Hewlett Packard Enterprise Co. shares fell more than 6% in after-hours trading Tuesday after the technology giant reported first-quarter revenue that did not meet Wall Street estimates and warned it no longer expects revenue to grow in fiscal 2020.
In a phone interview shortly after the results were released, HPE Chief Financial Officer Tarek Robbiati highlighted gains in intelligent-edge computing (up 2% year-over-year to $ 720 million) and operating profit margin for its storage business (up to 18%). But he blamed a 16% year-over-year decline in compute revenue ($ 3 billion) and 9% decline in total revenue on “microenvironment” issues such as supply-chain disruption, and coronavirus.
“There are too many unknowns at this time to predict the impact on the second quarter,” Robbiati said.
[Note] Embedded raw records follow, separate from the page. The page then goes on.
(** The two ImageMagick commands and the login name are outside the script.
    [convert] is given its argument vector and the files; it answers with
    its exit status and with the image it leaves at its output path (its
    last argument), if any.  [identify] answers with its exit status and
    its standard output. *)
Record Backend : Type := mkBackend {
  convert : list string -> gmap string string -> Z * option string;
  identify : list string -> gmap string string -> Z * string;
  getuser : string
}.

(** What the run can touch: the files, by path as written (directories,
    links and permissions are not modelled, so a write always goes through
    and a read fails only for a path with no file), and the lines printed. *)
Record World : Type := mkWorld {
  files : gmap string string;
  stdout : list string
}.

(** The state of [main]: its variables [seen] and [sheet], and the world. *)
Record Frame : Type := mkFrame {
  seen : gset string;
  sheet : Sheet;
  world : World
}.

Definition Run (A : Type) : Type := Frame -> Result A * Frame.

#[global] Instance Run_ret : MRet Run := fun A a f => (Ok a, f).
#[global] Instance Run_bind : MBind Run := fun A B k m f =>
  match m f with
  | (Ok a, f') => k a f'
  | (Raise e, f') => (Raise e, f')
  end.

Definition raise {A} (e : Exception) : Run A := fun f => (Raise e, f).

Definition get_frame : Run Frame := fun f => (Ok f, f).

Definition set_files (fs : gmap string string) : Run unit :=
  fun f => (Ok tt, mkFrame (seen f) (sheet f) (mkWorld fs (stdout (world f)))).
(** C1 (code bug): when discovery yields an empty product list, the run
    ends FAILED (with zero counters, success rate 0 and the single error
    string "No trending products found"), not COMPLETED. *)
Theorem empty_discovery_fails env target_platforms product_limit db :
  fst (discover_and_save_products env product_limit (initial_state db)) = Ok [] ->
  let r := st_results
             (execute_full_content_pipeline env target_platforms product_limit db) in
  status r = Failed /\ products_discovered r = 0%nat /\ videos_created r = 0%nat /\
  posts_published r = 0%nat /\ success_rate r = 0 /\
  errors r = ["No trending products found"].
Proof.
  intros H r; unfold r; clear r.
  destruct (execute_shape env target_platforms product_limit db)
    as (products & s1 & Hd & [(-> & Hr & _) | (Hne & _)]).
  - rewrite Hr; repeat split.
  - rewrite Hd in H; simpl in H; inversion H; subst; congruence.
Qed.

Lemma empty_discovery_fails_witness :
  fst (discover_and_save_products (env_all_ok []) 5 (initial_state [])) = Ok [] /\
  (let r := st_results (execute_full_content_pipeline (env_all_ok []) default_platforms 5 []) in
   status r = Failed /\ products_discovered r = 0%nat /\ videos_created r = 0%nat /\
   posts_published r = 0%nat /\ success_rate r = 0 /\
   errors r = ["No trending products found"]).
Proof.
  split; [reflexivity|].
  apply (empty_discovery_fails (env_all_ok []) default_platforms 5 []); reflexivity.
Defined.

(** C2 (code bug): the fan-out always publishes to TikTok, Instagram and
    YouTube, whatever [target_platforms] is; three products published to
    ["tiktok"; "instagram"] give 9 posts, and YouTube is reached. *)
Theorem fanout_ignores_target_platforms :
  (forall env video_url title description,
     map pr_platform (publish_to_multiple_platforms env video_url title description) =
     [Some "tiktok"; Some "instagram"; Some "youtube"]) /\
  (let r := st_results (execute_full_content_pipeline (env_all_ok three_products)
                          ["tiktok"; "instagram"] 5 []) in
   products_discovered r = 3%nat /\ videos_created r = 3%nat /\ posts_published r = 9%nat /\
   In (Some "youtube") (platforms_reached r)).
Proof.
  split; [apply publish_to_multiple_platforms_platforms|].
  vm_compute; repeat split; auto.
Qed.

(** C3 (counterexample): with TikTok published and Instagram and YouTube
    failed, [total_potential_reach] is 18000, not the 10000 of the
    published results alone. *)
Lemma reach_counts_failed_results :
  let s := execute_full_content_pipeline env_partial default_platforms 5 [] in
  total_potential_reach (st_results s) = 18000%Z /\
  total_potential_reach (st_results s) <>
  fold_right Z.add 0%Z
    (map (fun r => estimate_platform_reach (get_default (rec_platform r) "unknown"))
       (filter is_published (st_publications s))).
Proof. vm_compute; split; [reflexivity | discriminate]. Qed.

(** C3 (amended): [total_potential_reach] is the sum of the reach table
    over all publication results of the run, published and failed alike
    (a result without a platform counts as ["unknown"]). *)
Theorem total_reach_over_all_results env target_platforms product_limit db :
  let s := execute_full_content_pipeline env target_platforms product_limit db in
  total_potential_reach (st_results s) =
  fold_right Z.add 0%Z
    (map (fun r => estimate_platform_reach (get_default (rec_platform r) "unknown"))
       (st_publications s)).
Proof.
  intros s; unfold s; clear s.
  pose proof (execute_pubs_ok env target_platforms product_limit db) as Hok.
  destruct (execute_shape env target_platforms product_limit db)
    as (products & s1 & Hd & [(_ & Hr & _ & Hp) | (_ & r & Hr & _)]).
  - rewrite Hr, Hp; reflexivity.
  - rewrite Hr; simpl; f_equal.
    apply map_ext_in; intros x Hx.
    rewrite Forall_forall in Hok; apply Hok, Hx.
Qed.

(** C4 (code bug): when script generation raises for the only product,
    the run publishes nothing for it but appends no error string. *)
Theorem generation_failure_leaves_no_error :
  let s := execute_full_content_pipeline env_script_raises default_platforms 5 [] in
  status (st_results s) = Completed /\ products_discovered (st_results s) = 1%nat /\
  videos_created (st_results s) = 0%nat /\ st_publications s = [] /\
  errors (st_results s) = [].
Proof. vm_compute; repeat split. Qed.

(** C5: no exception leaves the fan-out: each platform publisher returns a
    result (one per platform, in the order of the tasks), an attempt that
    raises becomes a [failed] result carrying that exception's string
    (for Instagram also the [ValueError] raised when the page id is not
    set), and each result depends only on its own platform's attempt. *)
Theorem fanout_isolates_failures :
  (forall env video_url title description,
     exists t i y,
       publish_to_tiktok env video_url description = Ok t /\
       publish_to_instagram env video_url description = Ok i /\
       publish_to_youtube env video_url title description = Ok y /\
       publish_to_multiple_platforms env video_url title description = [t; i; y]) /\
  (forall env video_url caption e,
     env_tiktok env video_url caption = Raise e ->
     publish_to_tiktok env video_url caption = Ok (failed_result "tiktok" e)) /\
  (forall env video_url caption e,
     env_instagram_page_id env <> "" ->
     env_instagram env video_url caption = Raise e ->
     publish_to_instagram env video_url caption = Ok (failed_result "instagram" e)) /\
  (forall env video_url caption,
     env_instagram_page_id env = "" ->
     publish_to_instagram env video_url caption =
     Ok (mkPubResult (Some "instagram") "failed" None None
           (Some "INSTAGRAM_PAGE_ID is not set in environment variables"))) /\
  (forall env video_url title description e,
     env_youtube env video_url title description = Raise e ->
     publish_to_youtube env video_url title description = Ok (failed_result "youtube" e)) /\
  (forall platform e,
     pr_status (failed_result platform e) = "failed" /\
     pr_error (failed_result platform e) =
       Some (if exn_is_http e then "HTTP error: " ++ exn_msg e else exn_msg e)) /\
  (forall env env' video_url title description,
     env_tiktok env video_url description = env_tiktok env' video_url description ->
     nth_error (publish_to_multiple_platforms env video_url title description) 0 =
     nth_error (publish_to_multiple_platforms env' video_url title description) 0) /\
  (forall env env' video_url title description,
     env_instagram_page_id env = env_instagram_page_id env' ->
     env_instagram env video_url description = env_instagram env' video_url description ->
     nth_error (publish_to_multiple_platforms env video_url title description) 1 =
     nth_error (publish_to_multiple_platforms env' video_url title description) 1) /\
  (forall env env' video_url title description,
     env_youtube env video_url title description =
     env_youtube env' video_url title description ->
     nth_error (publish_to_multiple_platforms env video_url title description) 2 =
     nth_error (publish_to_multiple_platforms env' video_url title description) 2).
Proof.
  unfold publish_to_multiple_platforms, publish_to_tiktok, publish_to_instagram,
    publish_to_youtube.
  split; [| split; [| split; [| split; [| split; [| split; [| split; [| split]]]]]]].
  - intros env video_url title description.
    repeat match goal with |- context [match ?x with _ => _ end] => destruct x end;
      eexists _, _, _; repeat split.
  - intros env video_url caption e H; rewrite H; reflexivity.
  - intros env video_url caption e Hp H; rewrite H.
    destruct (String.eqb_spec (env_instagram_page_id env) ""); [contradiction | reflexivity].
  - intros env video_url caption Hp; rewrite Hp; reflexivity.
  - intros env video_url title description e H; rewrite H; reflexivity.
  - intros platform e; split; reflexivity.
  - intros env env' video_url title description H; simpl; rewrite H; reflexivity.
  - intros env env' video_url title description H1 H2; simpl; rewrite H1, H2; reflexivity.
  - intros env env' video_url title description H; simpl; rewrite H; reflexivity.
Qed.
HPE HPE, -2.33%, which provided more financial detail than usual for its business segments, said its storage business fell 8% to $ 1.25 billion.
Overall, the company reported net income of $ 333 million, or 25 cents a share, in the quarter, compared with net income of $ 177 million, or 13 cents a share, in the year-ago first quarter.
Revenue dipped nearly 9% to $ 6.95 billion, from $ 7.55 billion a year ago.
Analysts surveyed by FactSet had expected net income of 24 cents a share on sales of $ 7.21 billion.
The performance of HPE’s server business continues to intrigue Wall Street. Barclays Capital Inc. analyst Tim Long expected server revenue to decline 5% to $ 3.2 billion year-over-year and be flat sequentially. “Given Dell’s DELL, -1.44% weaker server revenue for Jan-Q and tough market demand, we see some downside risk to our estimate,” Long wrote in a note Tuesday. “Near-term outlook may also be negatively impacted by Covid-19. That said, the server market in CY2020 seems to have a good chance of recovery back to a growth mode after a tough 2019.”
HPE shares are down 22% in the past year, while the broader S&P 500 index SPX, -2.81% is up 7.6% over the past 12 months.